What’s next for social media?
What merely started as a platform to connect with friends online — social media — has now expanded into a much larger medium, which is set on the course of becoming a major component of mass communication. Even though it still has a non-serious connotation attached to it in the wider sense, all sectors of society have gradually begun to understand that much like other mediums of communication, social media also provides them with a target audience that they can reach for their respective purposes — that, too, without spending a huge amount of money or hiring a big team.
The roles social media can play in work sectors are limitless, with the advertisement sector, in particular, being the biggest beneficiary. While users have tried to find easy workarounds to avoid seeing paid advertisements on their social media accounts, the advertisements still reach them in one way or the other, most of the times subliminally. And this is where the corporate world jumps in to do what it does best.
It is not just the corporate world benefiting immensely from social media but even educationists, activists, artists and politicians, who have all established an identity on various online platforms, gathering fans from the world over and forming communities. Even the media houses, that generally have a more serious outlook, have taken to social media to find more prospective consumers.

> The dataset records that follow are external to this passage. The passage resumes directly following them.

(** * drone-alertmanager: the plugin entry point, embedded and verified

    Shallow embedding of [docker-entrypoint.py].  Python [str] values are
    [string]s: a character is a code point below 256, and [str.lower],
    [str.strip] and [int] are those of Python on these code points (the
    strings of the development are written in ASCII; a character above 127
    is given by its number).  [os.environ] and the module-global
    [request_headers] dictionary are [gmap string string], and the effectful
    functions run in a state monad whose results tell a normal return from
    [sys.exit] and from a raised exception. *)

From Stdlib Require Import ZArith Ascii String List Bool Lia DecimalString.
From stdpp Require Import base option gmap strings list fin_maps.

Local Open Scope Z_scope.
Set Warnings "-register-all".

(** ** Strings *)

Module Str.

(** [s[n:]] *)
Fixpoint drop (n : nat) (s : string) : string :=
  match n, s with
  | O, _ => s
  | S n', String _ s' => drop n' s'
  | S _, EmptyString => EmptyString
  end.

(** [s[:n]] *)
Fixpoint take (n : nat) (s : string) : string :=
  match n, s with
  | O, _ => EmptyString
  | S n', String c s' => String c (take n' s')
  | S _, EmptyString => EmptyString
  end.

(** [str.lower] of one character: the capitals [A] to [Z] and, above 127,
    those of U+00C0 to U+00DE but the multiplication sign U+00D7; each has
    its small letter 32 places further. *)
Definition lower_char (c : ascii) : ascii :=
  let n := N_of_ascii c in
  if ((65 <=? n)%N && (n <=? 90)%N)
     || ((192 <=? n)%N && (n <=? 222)%N && negb (n =? 215)%N)
  then ascii_of_N (n + 32) else c.

(** [s.lower()] *)
Fixpoint lower (s : string) : string :=
  match s with
  | EmptyString => EmptyString
  | String c s' => String (lower_char c) (lower s')
  end.

(** [str.isspace] of one character: tab to carriage return, the four
    separators 28 to 31, the blank, the next-line control U+0085 and the
    no-break space U+00A0. *)
Definition isspace (c : ascii) : bool :=
  let n := N_of_ascii c in
  ((9 <=? n)%N && (n <=? 13)%N) || ((28 <=? n)%N && (n <=? 32)%N)
  || (n =? 133)%N || (n =? 160)%N.

Fixpoint lstrip (s : string) : string :=
  match s with
  | EmptyString => EmptyString
  | String c s' => if isspace c then lstrip s' else s
  end.

Fixpoint rstrip (s : string) : string :=
  match s with
  | EmptyString => EmptyString
  | String c s' =>
      match rstrip s' with
      | EmptyString => if isspace c then EmptyString else String c EmptyString
      | t => String c t
      end
  end.

(** [s.strip()] *)
Definition strip (s : string) : string := rstrip (lstrip s).

(** [s.split(sep)] for a separator of one character: the fields between
    the separators, at least one. *)
Fixpoint split (sep : ascii) (s : string) : list string :=
  match s with
  | EmptyString => [EmptyString]
  | String c s' =>
      if Ascii.eqb c sep then EmptyString :: split sep s'
      else match split sep s' with
           | f :: fs => String c f :: fs
           | [] => [String c EmptyString]
           end
  end.

(** [tok in s] *)
Fixpoint contains (tok s : string) : bool :=
  String.prefix tok s ||
  match s with
  | EmptyString => false
  | String _ s' => contains tok s'
  end.

(** [s.replace(tok, v)] for a token of at least one character: scan from
    the left; at an occurrence emit [v] and pass over the token ([skip]
    counts the characters of it still to pass), elsewhere copy. *)
Fixpoint replace_from (skip : nat) (tok v s : string) : string :=
  match s with
  | EmptyString => EmptyString
  | String c s' =>
      match skip with
      | S k => replace_from k tok v s'
      | O =>
          if String.prefix tok s
          then v +:+ replace_from (String.length tok - 1) tok v s'
          else String c (replace_from O tok v s')
      end
  end.

Definition replace (tok v s : string) : string := replace_from O tok v s.

(** [sep.join(parts)] *)
Fixpoint join (sep : string) (parts : list string) : string :=
  match parts with
  | [] => EmptyString
  | [p] => p
  | p :: ps => p +:+ sep +:+ join sep ps
  end.

(** The number of occurrences of a character. *)
Fixpoint count (c : ascii) (s : string) : nat :=
  match s with
  | EmptyString => O
  | String a s' => (if Ascii.eqb a c then 1 else 0) + count c s'
  end.

(** The double quote and the line feed, which a literal cannot hold. *)
Definition dq : string := String (ascii_of_nat 34) EmptyString.
Definition nl : string := String (ascii_of_nat 10) EmptyString.

End Str.

(** ** Integers and their text *)

(** [str(n)] and ["%d" % n] *)
Definition str_of_Z (n : Z) : string := NilZero.string_of_int (Z.to_int n).

(** ["%02d" % n] *)
Definition pad2 (n : Z) : string :=
  if (0 <=? n) && (n <? 10) then String "0" (str_of_Z n) else str_of_Z n.

Definition digit_of (c : ascii) : option Z :=
  let n := N_of_ascii c in
  if (48 <=? n)%N && (n <=? 57)%N then Some (Z.of_N n - 48) else None.

(** The digits of a decimal literal, most significant first; one
    underscore is allowed between two digits. [acc] is the value read so
    far, [prev] tells whether the previous character was a digit. *)
Fixpoint int_digits (acc : Z) (prev : bool) (s : string) : option Z :=
  match s with
  | EmptyString => if prev then Some acc else None
  | String c s' =>
      match digit_of c with
      | Some d => int_digits (10 * acc + d) true s'
      | None =>
          if Ascii.eqb c "_" && prev
          then match s' with
               | String c' _ =>
                   if bool_decide (is_Some (digit_of c')) then int_digits acc false s'
                   else None
               | EmptyString => None
               end
          else None
      end
  end.

(** The white space [int] passes over on either side of a literal: tab to
    carriage return and the blank, and the two spaces above 127, which the
    conversion turns into blanks beforehand. The separators 28 to 31, which
    [str.strip] trims, are not among them. *)
Definition int_space (c : ascii) : bool :=
  let n := N_of_ascii c in
  ((9 <=? n)%N && (n <=? 13)%N) || (n =? 32)%N || (n =? 133)%N || (n =? 160)%N.

Fixpoint int_lstrip (s : string) : string :=
  match s with
  | EmptyString => EmptyString
  | String c s' => if int_space c then int_lstrip s' else s
  end.

Fixpoint int_rstrip (s : string) : string :=
  match s with
  | EmptyString => EmptyString
  | String c s' =>
      match int_rstrip s' with
      | EmptyString => if int_space c then EmptyString else String c EmptyString
      | t => String c t
      end
  end.

(** The number of digits of a literal, leading zeros counted and
    underscores not. *)
Fixpoint count_digits (s : string) : Z :=
  match s with
  | EmptyString => 0
  | String c s' => (if bool_decide (is_Some (digit_of c)) then 1 else 0) + count_digits s'
  end.

(** [sys.get_int_max_str_digits()], the default of the interpreter. *)
Definition int_max_str_digits : Z := 4300.

(** [int(s)]: white space on either side, an optional sign, decimal
    digits, no more of them than the interpreter converts; [None] stands
    for [ValueError]. *)
Definition py_int (s : string) : option Z :=
  let literal := int_rstrip (int_lstrip s) in
  if int_max_str_digits <? count_digits literal then None
  else
    match literal with
    | String "-" t => Z.opp <$> int_digits 0 false t
    | String "+" t => int_digits 0 false t
    | t => int_digits 0 false t
    end.

(** ** Regular expressions, as far as [re.match] is used

    [re.match(p, s)] succeeds when some prefix of [s] belongs to the
    language of [p]; the matcher walks [s] taking derivatives. *)

Module Re.

Inductive regex : Type :=
  | Void
  | Eps
  | Chr (c : ascii)
  | Rng (lo hi : ascii)
  | Cat (r1 r2 : regex)
  | Alt (r1 r2 : regex)
  | Star (r : regex).

(** [r+] *)
Definition Plus (r : regex) : regex := Cat r (Star r).

Definition in_range (lo hi c : ascii) : bool :=
  (N_of_ascii lo <=? N_of_ascii c)%N && (N_of_ascii c <=? N_of_ascii hi)%N.

Fixpoint nullable (r : regex) : bool :=
  match r with
  | Void | Chr _ | Rng _ _ => false
  | Eps | Star _ => true
  | Cat r1 r2 => nullable r1 && nullable r2
  | Alt r1 r2 => nullable r1 || nullable r2
  end.

Fixpoint deriv (a : ascii) (r : regex) : regex :=
  match r with
  | Void | Eps => Void
  | Chr c => if Ascii.eqb a c then Eps else Void
  | Rng lo hi => if in_range lo hi a then Eps else Void
  | Cat r1 r2 =>
      if nullable r1 then Alt (Cat (deriv a r1) r2) (deriv a r2)
      else Cat (deriv a r1) r2
  | Alt r1 r2 => Alt (deriv a r1) (deriv a r2)
  | Star r1 => Cat (deriv a r1) (Star r1)
  end.

(** [re.match(r, s) is not None] *)
Fixpoint re_match (r : regex) (s : string) : bool :=
  nullable r ||
  match s with
  | EmptyString => false
  | String a s' => re_match (deriv a r) s'
  end.

(** The language of a regular expression. *)
Inductive lang : regex → string → Prop :=
  | lang_eps : lang Eps ""
  | lang_chr c : lang (Chr c) (String c "")
  | lang_rng lo hi c : in_range lo hi c = true → lang (Rng lo hi) (String c "")
  | lang_cat r1 r2 s1 s2 : lang r1 s1 → lang r2 s2 → lang (Cat r1 r2) (s1 +:+ s2)
  | lang_alt_l r1 r2 s : lang r1 s → lang (Alt r1 r2) s
  | lang_alt_r r1 r2 s : lang r2 s → lang (Alt r1 r2) s
  | lang_star_nil r : lang (Star r) ""
  | lang_star_cons r c s1 s2 :
      lang r (String c s1) → lang (Star r) s2 → lang (Star r) (String c s1 +:+ s2).

End Re.

(** ** The template filters *)

(** [r"^v[0-9]+\.[0-9]+\.[0-9]+"]; the leading [^] is what [re.match]
    does anyway. *)
Definition version_re : Re.regex :=
  let digits := Re.Plus (Re.Rng "0" "9") in
  Re.Cat (Re.Chr "v")
    (Re.Cat digits (Re.Cat (Re.Chr ".")
      (Re.Cat digits (Re.Cat (Re.Chr ".") digits)))).

Definition strip_version (input : string) : string :=
  if Re.re_match version_re input then Str.drop 1 input else input.

(** [input.replace("\\", "\\\\")] *)
Fixpoint escape_for_json (input : string) : string :=
  match input with
  | EmptyString => EmptyString
  | String c s =>
      if Ascii.eqb c "\" then String "\" (String "\" (escape_for_json s))
      else String c (escape_for_json s)
  end.

(** ** Results of a call *)

(** Exceptions, by class. Those of [httplib2] are the ones [make_request]
    has a handler for; [EngineError] is whatever the template engine
    raises, [OtherError] any further [Exception]. *)
Inductive exn : Type :=
  | ValueError (what : string)
  | TypeError (what : string)
  | KeyError (key : string)
  | AttributeError (what : string)
  | OverflowError (what : string)
  | TemplateRuntimeError (msg : string)
  | EngineError (msg : string)
  | RedirectMissingLocation
  | RedirectLimit
  | ServerNotFoundError
  | RelativeURIError
  | FailedToDecompressContent
  | SocketTimeout
  | OtherError (msg : string).

(** A function without effects returns or raises. *)
Inductive raises (A : Type) : Type :=
  | Ok (a : A)
  | Raised (e : exn).
Arguments Ok {A} a.
Arguments Raised {A} e.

Apart from being an excellent medium of marketing and advertising, social media has another huge advantage: an endless source of information. Newsrooms have begun to rely more on Twitter now to get timely updates from people across the world and also from competitors.

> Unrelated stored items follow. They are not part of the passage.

Definition with_defaultProps (given : RenderProps) : RenderProps :=
  {| placeholder := placeholder given;
     textAlignment := textAlignment given;
     ariaActiveDescendantID := ariaActiveDescendantID given;
     ariaAutoComplete := ariaAutoComplete given;
     ariaDescribedBy := ariaDescribedBy given;
     ariaExpanded := ariaExpanded given;
     ariaHasPopup := ariaHasPopup given;
     ariaLabel := ariaLabel given;
     ariaOwneeID := ariaOwneeID given;
     webDriverTestID := webDriverTestID given;
     role := role given;
     spellCheck := spellCheck given;
     tabIndex := tabIndex given;
     blockRendererFn := or_default (blockRendererFn given) thatReturnsNull;
     blockStyleFn := or_default (blockStyleFn given) thatReturnsEmptyString;
     customStyleMap := customStyleMap given |}.

(** The elements [render] returns. *)
Record DraftEditorPlaceholder : Type := {
  placeholder_text : string;
  placeholder_editorState : EditorState;
  placeholder_textAlignment : Maybe string
}.

Record DraftEditorContents : Type := {
  contents_blockRendererFn : BlockRendererFn;
  contents_blockStyleFn : BlockStyleFn;
  contents_customStyleMap : string -> option InlineStyle;
  contents_editorState : EditorState
}.

Record ContentDiv : Type := {
  aria_activedescendant : Maybe Attribute;
  aria_autocomplete : Maybe Attribute;
  aria_describedby : Maybe Attribute;
  aria_expanded : Maybe Attribute;
  aria_haspopup : Maybe Attribute;
  aria_label : Maybe Attribute;
  aria_owns : Maybe Attribute;
  content_className : string;
  contentEditable : bool;
  data_testid : Maybe Attribute;
  listeners : Attr.t -> SyntheticEvent -> Js unit;
  content_ref : string;
  role_attribute : Maybe string;
  spellCheck_attribute : bool;
  style : list (string * string);
  tabIndex_attribute : Maybe Attribute;
  title : Maybe string;
  contents : DraftEditorContents
}.

Record RootDiv : Type := {
  root_className : string;
  root_placeholder : option DraftEditorPlaceholder;
  container_className : string;
  container_key : string;
  container_ref : string;
  content : ContentDiv
}.

Definition throw {A : Type} (exn : string) : Js A := fun w => Throw exn w.

(** [nullthrows(x)] *)
Definition nullthrows {T : Type} (v : Maybe T) : Js T :=
  match v with
  | value t => ret t
  | _ => throw "Got unexpected null or undefined"
  end.

(** [{...DefaultDraftInlineStyle, ...this.props.customStyleMap}]: the
    entries of the second object win; spreading [null] or [undefined]
    adds nothing. *)
Definition spread_styles (custom : Maybe (string -> option InlineStyle))
  : string -> option InlineStyle :=
  fun name =>
    match custom with
    | value m =>
        match m name with
        | Some s => Some s
        | None => DefaultDraftInlineStyle name
        end
    | _ => DefaultDraftInlineStyle name
    end.
Lemma commitEvents_spec now chatId parsed st saved0 :
  ∃ new st1 finished,
    commitEvents dateTime now st chatId parsed saved0 = (st1, saved0 ++ new, finished)
    ∧ sessions st1 = sessions st
    ∧ events (db st1) = events (db st) ++ new
    ∧ events_seq (db st1) = (events_seq (db st) + Z.of_nat (length new))%Z
    ∧ e_id <$> new = idsFrom (events_seq (db st) + 1) (length new)
    ∧ Forall (λ e, e_chat_id e = chatId) new
    ∧ Forall2 (λ ev e, text (get ev "task") = Some (e_task e)
                       ∧ text (get ev "date") = Some (e_date e))
              (take (length new) parsed) new
    ∧ (finished = true → length new = length parsed)
    ∧ (finished = false → ∃ ev, parsed !! length new = Some ev ∧ ¬ insertable ev).
Proof.
  revert st saved0. induction parsed as [|ev rest IH]; intros st saved0.
  - exists [], st, true. cbn [commitEvents length]. rewrite app_nil_r.
    split; [done|]. split; [done|]. split; [by rewrite app_nil_r|].
    split; [lia|]. split; [done|]. split; [done|]. split; [constructor|].
    split; done.
  - cbn [commitEvents].
    destruct (addEventToDB_insertable now st chatId ev) as [Hins Hfields].
    destruct (addEventToDB dateTime now st chatId ev) as [[st' e]|] eqn:Hadd.
    + destruct (Hfields st' e eq_refl) as [Ht Hd].
      apply addEventToDB_spec in Hadd as (Hs & He & Hq & _ & _ & Hid & Hch).
      destruct (IH st' (saved0 ++ [e]))
        as (new & st1 & fin & -> & Hs1 & He1 & Hq1 & Hids & Hchats & Hf2 & Hfin & Hstop).
      exists (e :: new), st1, fin. cbn [length].
      split; [by rewrite <- app_assoc|]. split; [congruence|].
      split; [by rewrite He1, He, <- app_assoc|]. split; [lia|].
      split; [by rewrite idsFrom_cons, fmap_cons, Hid, Hids, Hq|].
      split; [by constructor|]. split; [by constructor|].
      split; [intros Hf; by rewrite Hfin|]. done.
    + exists [], st, false. cbn [length]. rewrite app_nil_r.
      split; [done|]. split; [done|]. split; [by rewrite app_nil_r|].
      split; [lia|]. split; [done|]. split; [done|]. split; [constructor|].
      split; [done|]. intros _. exists ev. split; [done|].
      intros Hyes. apply Hins in Hyes as [? ?]. done.
Qed.
(** X3.  When every call goes through, a login that passes the gate with a
    valid credential succeeds and deletes the lockout record of its phone
    number, whatever failures were on record; this includes the first login
    after the minute of a block is over. *)
Theorem valid_login_resets_lockout clk token req w st :
  fst (check no_faults clk req w) = inr true ->
  check_blocked clk (customer_login (redis w) !! phone_key req) = inr st ->
  fst (login no_faults clk token req w) = inr token /\
  customer_login (redis (snd (login no_faults clk token req w)))
  = delete (phone_key req) (customer_login (redis w)).
Proof.
  intros Hch Hgate.
  destruct (credential_check_true_inv _ _ _ _ Hch)
    as (c & ty & w1 & Hwf & Hc & E2 & E4 & E5 & Hw1).
  pose proof (customer_by_phone_phone _ _ _ Hc) as Hcp.
  destruct (login_session_tail clk token (login_inputs req) c st ty w1) as (w' & Etail & _ & _ & _ & Hlogin).
  assert (E : login no_faults clk token req w = (inr token, w')).
  { unfold loginCustomer.
    rewrite (bind_inr _ _ _ _ _ (login_validate_ok is_phone_number req w Hwf)).
    fold (login_inputs req).
    rewrite (bind_inr _ _ _ _ _ E2).
    erewrite bind_inr
      by (rewrite login_check_blocked_eq by reflexivity; cbn;
          now rewrite Hgate).
    rewrite (bind_inr _ _ _ _ _ E4), (bind_inr _ _ _ _ _ E5).
    exact Etail. }
  rewrite E. cbn [fst snd]. split; [reflexivity|].
  rewrite Hlogin, Hcp. now destruct Hw1 as [-> | ->].
Qed.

Understanding what game changers they have become, these websites have also begun to charge organisations for promotion — a charge which companies view as a good investment. Other social media analytical websites, such as Wildfire and Socialbakers, have also popped up to help companies get a detailed analysis of how well they are doing in comparison to their competitors.
It is too early to predict whether social media will expand to the point where it is considered a proper subject and is given due importance in classrooms and workplaces, but we never know! All of us just might be in for a surprise.